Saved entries
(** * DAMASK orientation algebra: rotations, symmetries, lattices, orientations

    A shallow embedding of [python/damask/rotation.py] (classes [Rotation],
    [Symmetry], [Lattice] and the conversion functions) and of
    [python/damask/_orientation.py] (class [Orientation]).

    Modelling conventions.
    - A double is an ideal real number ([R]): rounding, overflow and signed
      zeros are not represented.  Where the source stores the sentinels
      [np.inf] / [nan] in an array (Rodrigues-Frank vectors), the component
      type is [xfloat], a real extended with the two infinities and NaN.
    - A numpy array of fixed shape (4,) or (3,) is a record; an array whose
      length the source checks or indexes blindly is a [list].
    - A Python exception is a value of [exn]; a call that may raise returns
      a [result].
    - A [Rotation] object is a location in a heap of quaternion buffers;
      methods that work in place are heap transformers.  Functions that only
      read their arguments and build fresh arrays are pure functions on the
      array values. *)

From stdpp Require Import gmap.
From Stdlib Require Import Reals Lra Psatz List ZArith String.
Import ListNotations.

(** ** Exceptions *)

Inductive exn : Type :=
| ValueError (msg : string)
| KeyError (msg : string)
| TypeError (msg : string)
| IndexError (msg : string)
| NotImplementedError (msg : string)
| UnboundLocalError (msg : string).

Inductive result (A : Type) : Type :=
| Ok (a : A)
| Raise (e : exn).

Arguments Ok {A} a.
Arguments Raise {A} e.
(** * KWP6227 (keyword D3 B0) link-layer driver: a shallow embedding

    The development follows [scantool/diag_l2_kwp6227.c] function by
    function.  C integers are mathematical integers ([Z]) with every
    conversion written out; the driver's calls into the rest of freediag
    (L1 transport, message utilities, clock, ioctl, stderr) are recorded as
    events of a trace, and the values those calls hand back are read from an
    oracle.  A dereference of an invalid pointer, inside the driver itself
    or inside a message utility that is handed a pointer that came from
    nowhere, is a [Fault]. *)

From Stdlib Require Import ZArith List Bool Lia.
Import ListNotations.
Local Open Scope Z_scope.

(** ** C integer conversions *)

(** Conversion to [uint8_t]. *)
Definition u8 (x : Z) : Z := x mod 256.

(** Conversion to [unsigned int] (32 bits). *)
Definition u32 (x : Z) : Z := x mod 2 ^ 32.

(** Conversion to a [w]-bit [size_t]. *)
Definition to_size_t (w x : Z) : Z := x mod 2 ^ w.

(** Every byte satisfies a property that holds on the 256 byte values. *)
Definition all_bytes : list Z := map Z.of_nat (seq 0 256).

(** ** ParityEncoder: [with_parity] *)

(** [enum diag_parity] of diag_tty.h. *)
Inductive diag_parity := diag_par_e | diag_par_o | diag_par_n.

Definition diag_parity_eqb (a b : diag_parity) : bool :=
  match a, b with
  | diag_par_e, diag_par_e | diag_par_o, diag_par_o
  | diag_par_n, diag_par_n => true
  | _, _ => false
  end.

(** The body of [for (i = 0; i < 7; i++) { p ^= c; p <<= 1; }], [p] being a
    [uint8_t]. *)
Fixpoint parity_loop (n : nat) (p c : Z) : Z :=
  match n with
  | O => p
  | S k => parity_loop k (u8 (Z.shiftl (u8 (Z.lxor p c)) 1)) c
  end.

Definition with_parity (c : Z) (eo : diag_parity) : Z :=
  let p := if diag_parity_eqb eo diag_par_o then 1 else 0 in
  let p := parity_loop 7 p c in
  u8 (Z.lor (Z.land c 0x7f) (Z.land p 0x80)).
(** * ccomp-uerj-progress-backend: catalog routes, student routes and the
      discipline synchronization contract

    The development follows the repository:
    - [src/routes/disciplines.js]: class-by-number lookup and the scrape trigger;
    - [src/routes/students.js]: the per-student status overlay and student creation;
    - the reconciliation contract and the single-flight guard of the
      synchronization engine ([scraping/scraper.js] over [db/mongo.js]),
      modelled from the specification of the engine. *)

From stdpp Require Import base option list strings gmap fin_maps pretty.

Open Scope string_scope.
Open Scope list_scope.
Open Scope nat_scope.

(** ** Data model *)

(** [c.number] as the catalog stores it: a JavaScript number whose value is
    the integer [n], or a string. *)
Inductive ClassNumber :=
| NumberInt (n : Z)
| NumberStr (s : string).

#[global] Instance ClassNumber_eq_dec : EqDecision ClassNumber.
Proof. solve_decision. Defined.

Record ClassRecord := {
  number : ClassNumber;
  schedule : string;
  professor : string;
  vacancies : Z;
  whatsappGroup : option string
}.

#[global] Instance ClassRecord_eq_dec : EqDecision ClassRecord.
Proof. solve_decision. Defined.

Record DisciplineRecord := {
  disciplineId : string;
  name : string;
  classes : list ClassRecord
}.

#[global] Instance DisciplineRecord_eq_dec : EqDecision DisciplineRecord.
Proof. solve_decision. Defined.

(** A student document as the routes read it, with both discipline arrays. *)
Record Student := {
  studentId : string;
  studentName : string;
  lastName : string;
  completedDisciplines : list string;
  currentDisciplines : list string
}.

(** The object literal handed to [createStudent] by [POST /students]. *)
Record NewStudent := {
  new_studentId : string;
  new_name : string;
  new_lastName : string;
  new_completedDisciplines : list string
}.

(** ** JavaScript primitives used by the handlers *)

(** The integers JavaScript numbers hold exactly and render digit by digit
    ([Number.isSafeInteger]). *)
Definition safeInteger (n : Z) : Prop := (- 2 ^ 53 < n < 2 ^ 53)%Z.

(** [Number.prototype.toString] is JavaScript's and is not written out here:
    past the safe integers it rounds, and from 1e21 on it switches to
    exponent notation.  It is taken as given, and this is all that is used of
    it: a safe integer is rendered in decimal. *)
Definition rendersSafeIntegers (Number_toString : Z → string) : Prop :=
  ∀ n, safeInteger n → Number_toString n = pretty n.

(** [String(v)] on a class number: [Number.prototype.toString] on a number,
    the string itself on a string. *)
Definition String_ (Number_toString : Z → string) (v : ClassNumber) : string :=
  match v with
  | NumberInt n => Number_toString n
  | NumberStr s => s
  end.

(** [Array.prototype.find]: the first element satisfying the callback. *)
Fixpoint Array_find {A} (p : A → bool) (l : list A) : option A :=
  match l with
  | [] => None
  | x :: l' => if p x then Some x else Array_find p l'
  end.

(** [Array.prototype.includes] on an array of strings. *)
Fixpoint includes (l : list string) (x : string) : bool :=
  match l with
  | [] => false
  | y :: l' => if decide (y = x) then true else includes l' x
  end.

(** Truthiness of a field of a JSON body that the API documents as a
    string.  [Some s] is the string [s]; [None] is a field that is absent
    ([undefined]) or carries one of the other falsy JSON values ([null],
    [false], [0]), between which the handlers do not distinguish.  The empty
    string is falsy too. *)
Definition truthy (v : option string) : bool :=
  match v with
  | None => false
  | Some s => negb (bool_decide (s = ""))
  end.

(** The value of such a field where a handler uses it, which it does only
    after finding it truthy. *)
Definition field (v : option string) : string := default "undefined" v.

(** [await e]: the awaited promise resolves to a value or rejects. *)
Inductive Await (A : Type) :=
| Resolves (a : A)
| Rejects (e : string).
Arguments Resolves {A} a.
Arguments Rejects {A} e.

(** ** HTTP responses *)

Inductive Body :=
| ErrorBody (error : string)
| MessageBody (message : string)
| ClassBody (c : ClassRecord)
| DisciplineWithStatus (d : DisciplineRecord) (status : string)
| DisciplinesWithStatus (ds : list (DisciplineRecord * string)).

---

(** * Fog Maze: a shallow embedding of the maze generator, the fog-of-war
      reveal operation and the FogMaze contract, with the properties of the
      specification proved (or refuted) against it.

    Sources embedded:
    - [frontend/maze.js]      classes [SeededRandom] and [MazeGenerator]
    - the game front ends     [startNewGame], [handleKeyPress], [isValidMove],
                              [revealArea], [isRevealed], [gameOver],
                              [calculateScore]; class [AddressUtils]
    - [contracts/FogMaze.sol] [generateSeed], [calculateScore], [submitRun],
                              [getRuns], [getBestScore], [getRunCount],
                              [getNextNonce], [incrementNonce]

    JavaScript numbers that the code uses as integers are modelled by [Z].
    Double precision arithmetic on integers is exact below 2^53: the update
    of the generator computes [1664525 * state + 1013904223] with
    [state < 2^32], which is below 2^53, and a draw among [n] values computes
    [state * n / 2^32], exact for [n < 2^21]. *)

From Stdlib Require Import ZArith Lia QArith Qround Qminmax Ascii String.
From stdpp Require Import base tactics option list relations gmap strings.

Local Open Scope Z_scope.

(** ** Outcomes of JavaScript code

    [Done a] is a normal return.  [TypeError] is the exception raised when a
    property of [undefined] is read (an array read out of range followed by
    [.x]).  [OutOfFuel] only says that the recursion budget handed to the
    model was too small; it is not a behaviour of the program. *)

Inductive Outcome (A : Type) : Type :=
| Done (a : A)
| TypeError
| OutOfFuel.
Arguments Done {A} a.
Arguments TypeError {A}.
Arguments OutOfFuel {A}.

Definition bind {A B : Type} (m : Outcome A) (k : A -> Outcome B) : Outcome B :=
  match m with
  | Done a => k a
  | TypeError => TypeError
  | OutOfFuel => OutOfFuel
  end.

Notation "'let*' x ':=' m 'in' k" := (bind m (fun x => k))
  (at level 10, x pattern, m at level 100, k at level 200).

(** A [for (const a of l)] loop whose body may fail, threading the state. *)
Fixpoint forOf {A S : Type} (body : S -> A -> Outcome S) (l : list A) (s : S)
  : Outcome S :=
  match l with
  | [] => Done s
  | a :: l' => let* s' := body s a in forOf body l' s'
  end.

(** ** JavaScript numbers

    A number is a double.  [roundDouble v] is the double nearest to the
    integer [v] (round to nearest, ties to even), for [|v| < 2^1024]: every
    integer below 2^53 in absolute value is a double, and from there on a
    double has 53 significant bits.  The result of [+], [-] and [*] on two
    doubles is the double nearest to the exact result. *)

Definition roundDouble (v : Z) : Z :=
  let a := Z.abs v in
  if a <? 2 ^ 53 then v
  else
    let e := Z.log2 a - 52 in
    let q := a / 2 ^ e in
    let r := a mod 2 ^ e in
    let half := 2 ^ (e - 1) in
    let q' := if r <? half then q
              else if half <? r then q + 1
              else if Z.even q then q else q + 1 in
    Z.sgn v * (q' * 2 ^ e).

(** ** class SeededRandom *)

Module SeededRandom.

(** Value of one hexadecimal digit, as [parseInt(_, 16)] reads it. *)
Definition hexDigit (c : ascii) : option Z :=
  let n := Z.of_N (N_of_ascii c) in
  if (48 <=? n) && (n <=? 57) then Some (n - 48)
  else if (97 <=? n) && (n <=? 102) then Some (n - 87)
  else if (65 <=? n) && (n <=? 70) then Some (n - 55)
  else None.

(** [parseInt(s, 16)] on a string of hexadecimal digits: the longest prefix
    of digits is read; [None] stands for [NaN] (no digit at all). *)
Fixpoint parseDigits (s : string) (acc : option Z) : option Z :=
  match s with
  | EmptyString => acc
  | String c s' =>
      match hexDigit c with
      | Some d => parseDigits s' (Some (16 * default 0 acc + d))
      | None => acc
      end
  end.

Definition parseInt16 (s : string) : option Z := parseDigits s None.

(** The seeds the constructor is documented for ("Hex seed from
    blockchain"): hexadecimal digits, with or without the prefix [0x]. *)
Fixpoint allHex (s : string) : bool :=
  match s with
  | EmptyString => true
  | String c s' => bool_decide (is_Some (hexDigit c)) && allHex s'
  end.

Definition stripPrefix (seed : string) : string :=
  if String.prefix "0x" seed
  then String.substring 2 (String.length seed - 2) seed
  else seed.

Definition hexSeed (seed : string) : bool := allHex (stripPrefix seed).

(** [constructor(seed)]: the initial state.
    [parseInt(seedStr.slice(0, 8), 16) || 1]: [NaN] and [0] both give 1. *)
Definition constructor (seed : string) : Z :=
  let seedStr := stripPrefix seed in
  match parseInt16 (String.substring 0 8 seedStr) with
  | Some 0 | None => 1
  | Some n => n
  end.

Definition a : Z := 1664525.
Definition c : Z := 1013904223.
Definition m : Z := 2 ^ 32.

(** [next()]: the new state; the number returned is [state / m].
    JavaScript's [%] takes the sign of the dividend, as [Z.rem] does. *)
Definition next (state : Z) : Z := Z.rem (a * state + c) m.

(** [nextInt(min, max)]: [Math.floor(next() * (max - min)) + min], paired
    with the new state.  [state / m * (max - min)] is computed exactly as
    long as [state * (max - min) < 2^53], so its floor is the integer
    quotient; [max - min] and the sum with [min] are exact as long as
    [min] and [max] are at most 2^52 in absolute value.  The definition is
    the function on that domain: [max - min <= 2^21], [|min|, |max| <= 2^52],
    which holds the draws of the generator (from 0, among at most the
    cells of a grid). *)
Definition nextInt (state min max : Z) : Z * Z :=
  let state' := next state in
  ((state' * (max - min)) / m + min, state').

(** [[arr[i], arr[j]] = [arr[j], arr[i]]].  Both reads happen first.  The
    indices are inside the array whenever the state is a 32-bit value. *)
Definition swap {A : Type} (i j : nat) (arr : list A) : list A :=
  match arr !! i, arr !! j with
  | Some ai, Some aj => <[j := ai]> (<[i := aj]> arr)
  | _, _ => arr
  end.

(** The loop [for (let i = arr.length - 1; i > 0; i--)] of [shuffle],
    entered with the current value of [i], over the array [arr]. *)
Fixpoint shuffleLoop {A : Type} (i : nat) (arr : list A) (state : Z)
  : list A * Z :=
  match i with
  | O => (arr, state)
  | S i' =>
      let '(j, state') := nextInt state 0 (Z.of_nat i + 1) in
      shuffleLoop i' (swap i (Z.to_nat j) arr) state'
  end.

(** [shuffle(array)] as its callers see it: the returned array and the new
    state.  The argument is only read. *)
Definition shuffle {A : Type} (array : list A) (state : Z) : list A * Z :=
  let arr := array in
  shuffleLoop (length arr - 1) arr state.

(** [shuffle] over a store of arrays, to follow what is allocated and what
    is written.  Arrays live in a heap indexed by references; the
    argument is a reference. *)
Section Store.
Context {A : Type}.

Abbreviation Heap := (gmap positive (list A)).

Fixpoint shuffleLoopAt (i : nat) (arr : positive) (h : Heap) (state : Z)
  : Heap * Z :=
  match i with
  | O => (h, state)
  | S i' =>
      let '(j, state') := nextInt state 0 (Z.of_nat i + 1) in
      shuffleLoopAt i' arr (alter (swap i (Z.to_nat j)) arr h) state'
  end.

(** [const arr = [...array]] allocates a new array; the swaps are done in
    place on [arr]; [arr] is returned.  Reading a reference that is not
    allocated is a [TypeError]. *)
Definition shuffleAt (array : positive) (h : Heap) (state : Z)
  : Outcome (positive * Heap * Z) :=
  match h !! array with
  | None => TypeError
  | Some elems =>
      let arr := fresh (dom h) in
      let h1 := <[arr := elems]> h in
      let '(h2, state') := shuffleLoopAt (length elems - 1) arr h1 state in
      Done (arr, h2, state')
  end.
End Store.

What is being asked
Restate word for word only the lines above from the line containing "(** [Array.prototype.find]: the" to the line containing "[false], [0]), between", both of them included.

Response to this exercise
(** [Array.prototype.find]: the first element satisfying the callback. *)
Fixpoint Array_find {A} (p : A → bool) (l : list A) : option A :=
  match l with
  | [] => None
  | x :: l' => if p x then Some x else Array_find p l'
  end.

(** [Array.prototype.includes] on an array of strings. *)
Fixpoint includes (l : list string) (x : string) : bool :=
  match l with
  | [] => false
  | y :: l' => if decide (y = x) then true else includes l' x
  end.

(** Truthiness of a field of a JSON body that the API documents as a
    string.  [Some s] is the string [s]; [None] is a field that is absent
    ([undefined]) or carries one of the other falsy JSON values ([null],
    [false], [0]), between which the handlers do not distinguish.  The empty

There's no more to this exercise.